Luo Binghe was crying. Big, fat, sparkling tears. He was holding his hands inches away from Shen Yuan’s squirming body, trembling, as if terrified that if he were to try and grab this in his hands, everything would disappear.

Shen Yuan’s heart ached.

Bleh. Even shoujo ghibli-esque tears were salty.

(He would think about the whole licking the OP protagonist’s face thing later - for now he was busy.)

“Me? This isn’t a mistake? You’ll really pick me?” Luo Binghe asked, voice raw and breaking down the middle.

This silly child! One day he would bring the three realms together and grind them under his heel, ruling with an iron fist, bedding countless beauties with a heavenly -- anyway. By then, he will have long since cast Shen Yuan aside for more suitable partners, but he would at least have these few early years.

Binghe’s soul trembled against fondness radiating from the little dragon, who stared up at him as if besotted already.

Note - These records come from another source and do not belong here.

(* ===== verification/Engine.v ===== *)
(** * Engine: the four scheduling functions

    The state of a run is what the functions [fcfs], [sjf], [sjfPreempt] and
    [roundRobin] of [src/cpu_scheduling.c] read and write: the process list
    (through which every PCB is mutated), the cursor [data] over it, the
    running pointer [ref], the two queues, the globals [SYSTEM_TIME] and
    [IS_CPU_IDLE], and the local [quantum] of [roundRobin].

    Each block of the loop body is one definition, named after what it does
    and mapped to the lines it translates; blocks whose text is the same in
    several of the four functions are defined once.  The four loop bodies
    ([fcfs_iter], [sjf_iter], [sjfPreempt_iter], [roundRobin_iter]) put the
    blocks in the order of the code.  Every dereference of a pointer that
    can be NULL ([ref], the head of a queue) returns [Err NullDeref] when it
    is.  The idle-wait loop and the outer loop take fuel; the arrival loop
    and the unblock loop are given the number of records left and the
    length of the blocked queue, which bound their turns.

    The theorems at the end of the file are those that hold of a block on
    its own: the preemption test is strict, the release of SRTN
    dereferences a NULL [ref] on an idle CPU, [schedule] does nothing for
    a policy number outside 1..4, the idle wait has a closed form, and the
    dispatch of the block-request branch of [roundRobin] assigns the
    response time where the dispatch on an idle CPU does not. *)

From S2P Require Import Prelude Process Queue.

#[local] Open Scope Z_scope.

(** ** The state *)

Record state : Type := mkState {
  procs : list node;      (* the PCBs of [list *l], in list order *)
  data : nat;             (* [node *data]: NULL iff past the end of [procs] *)
  ref : option nat;       (* [node *ref]: the running PCB, [None] is NULL *)
  rq : list nat;          (* the ready queue *)
  bq : list nat;          (* the blocked queue *)
  SYSTEM_TIME : Z;
  IS_CPU_IDLE : bool;     (* [true] is 1 *)
  quantum : Z             (* the local of [roundRobin] *)
}.

#[export] Instance state_eq_dec : EqDecision state.
Proof. solve_decision. Defined.

Definition set_procs (v : list node) (s : state) : state :=
  mkState v (data s) (ref s) (rq s) (bq s) (SYSTEM_TIME s) (IS_CPU_IDLE s) (quantum s).
Definition set_data (v : nat) (s : state) : state :=
  mkState (procs s) v (ref s) (rq s) (bq s) (SYSTEM_TIME s) (IS_CPU_IDLE s) (quantum s).
Definition set_ref (v : option nat) (s : state) : state :=
  mkState (procs s) (data s) v (rq s) (bq s) (SYSTEM_TIME s) (IS_CPU_IDLE s) (quantum s).
Definition set_rq (v : list nat) (s : state) : state :=
  mkState (procs s) (data s) (ref s) v (bq s) (SYSTEM_TIME s) (IS_CPU_IDLE s) (quantum s).
Definition set_bq (v : list nat) (s : state) : state :=
  mkState (procs s) (data s) (ref s) (rq s) v (SYSTEM_TIME s) (IS_CPU_IDLE s) (quantum s).
Definition set_time (v : Z) (s : state) : state :=
  mkState (procs s) (data s) (ref s) (rq s) (bq s) v (IS_CPU_IDLE s) (quantum s).
Definition set_idle (v : bool) (s : state) : state :=
  mkState (procs s) (data s) (ref s) (rq s) (bq s) (SYSTEM_TIME s) v (quantum s).
Definition set_quantum (v : Z) (s : state) : state :=
  mkState (procs s) (data s) (ref s) (rq s) (bq s) (SYSTEM_TIME s) (IS_CPU_IDLE s) v.

(** [data != NULL]. *)
Definition has_data (s : state) : bool := (data s <? length (procs s))%nat.

(** [*data], read where the code has tested [data != NULL]. *)
Definition cur (s : state) : node := procs s !!! data s.

(** [data = data->next]. *)
Definition next_data (s : state) : state := set_data (S (data s)) s.

(** [p->f = ...] through pointer [p]. *)
Definition update (p : nat) (f : node → node) (s : state) : state :=
  set_procs (alter f p (procs s)) s.

(** ** Blocks shared by the four functions *)

(** Line 318: [if(ref != NULL) ref->remainingTime--;] *)
Definition dec_remainingTime (n : node) : node :=
  set_remainingTime (remainingTime n - 1) n.

Definition run_tick (s : state) : state :=
  match ref s with
  | Some r => update r dec_remainingTime s
  | None => s
  end.

(** Line 320: [if(isEmpty(bq) == 0) deduct(bq);] *)
Definition age_blocked (s : state) : state :=
  if isEmpty (bq s) then s else set_procs (deduct (procs s) (bq s)) s.

(** Lines 322-332, the idle wait of [fcfs], [sjf] and [sjfPreempt]: while
    the CPU is idle and nothing is ready, skip a block request, start the
    process that arrives now, or let the clock advance. *)
Definition idle_guard (s : state) : bool :=
  has_data s && IS_CPU_IDLE s && isEmpty (rq s).

Definition idle_step (s : state) : res state :=
  if processId (cur s) >? 1000 then Ok (next_data s)
  else if arrivalTime (cur s) =? SYSTEM_TIME s then
    Ok (next_data (set_ref (Some (data s)) (set_idle false s)))
  else Ok (set_time (SYSTEM_TIME s + 1) s).

Definition idle_wait (fuel : nat) (s : state) : res state :=
  while idle_guard idle_step fuel s.

(** Lines 343-348 (and 366-371): the running process is finished. *)
Definition terminate (t : Z) (n : node) : node :=
  set_isTerminated true
    (set_turnAroundTime (Some (t - arrivalTime n))
       (set_completionTime (Some t) n)).

(** Lines 336-349: a block request meets the running process.  With CPU
    time left the process moves to the blocked queue for the duration of
    the request and [ref] keeps pointing to it until it is reassigned; with
    none left it is finished. *)
Definition block_or_finish (s : state) : res state :=
  match ref s with
  | None => Err NullDeref
  | Some r =>
      if negb (remainingTime (procs s !!! r) =? 0) then
        let s1 := update r (set_blockedTime (burstTime (cur s))) s in
        Ok (set_idle true (set_bq (priorityBlock (procs s1) (bq s1) r) s1))
      else
        Ok (set_ref None (set_idle true (update r (terminate (SYSTEM_TIME s)) s)))
  end.

(** Lines 351-358: the CPU goes to the head of the ready queue, or idles. *)
Definition take_next (s : state) : res state :=
  if negb (isEmpty (rq s)) then
    do xq <- dequeue (rq s);
    Ok (set_idle false (set_rq xq.2 (set_ref (Some xq.1) s)))
  else Ok (set_idle true (set_ref None s)).

(** The guard of the arrival loop, line 334. *)
Definition arrival_guard (s : state) : bool :=
  has_data s && (SYSTEM_TIME s =? arrivalTime (cur s)) && negb (IS_CPU_IDLE s).

(** Lines 365-372: the running process has no time left. *)
Definition complete (s : state) : state :=
  match ref s with
  | Some r =>
      if remainingTime (procs s !!! r) =? 0
      then set_ref None (set_idle true (update r (terminate (SYSTEM_TIME s)) s))
      else s
  | None => s
  end.

(** Lines 374-377: an idle CPU takes the head of the ready queue. *)
Definition dispatch (s : state) : res state :=
  if IS_CPU_IDLE s && negb (isEmpty (rq s)) then
    do xq <- dequeue (rq s);
    Ok (set_idle false (set_rq xq.2 (set_ref (Some xq.1) s)))
  else Ok s.

(** The guard of the unblock loop, line 379:
    [isEmpty(bq) == 0 && bq->head->ele->blockedTime == 0]. *)
Definition unblock_guard (s : state) : bool :=
  match bq s with
  | [] => false
  | h :: _ => blockedTime (procs s !!! h) =? 0
  end.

Binghe hadn’t seen such eyes directed his way since the last time his mother tucked an errant lock of his hair behind his ear the final day he’d seen her breathing.

More tears rolled down his cheeks to be patiently lapped up by the tiny raspy tongue as the dragon clucked more like an old nursemaid than an infant.

“My name is Binghe.” He whispered. The dragon tilted its small head, taking on a look of intense concentration.

A tiny wisp of a thread - the smallest hint of a voice, entered Luo Binghe’s mind.

She...n...Yu..an...

The connection completed.

 

KOII’S CORNER

Background Lore & Worldbuildng Snippets

So what happens if two baby dragons are VERY determined to imprint to the same person, and can not be redirected or stopped? Well, good thing it rarely happens, because it is a tragedy! Being popular isn’t a good thing sometimes. The two babies will continue to in-effectively try to kill each other with their baby claws and teeth until the stress triggers a fatal qi deviation. And since baby dragons impress by casting their souls/spiritual energy out at others, this can drag others into it like little bombs - sending any other nearby baby and less fortified human into their own deviations.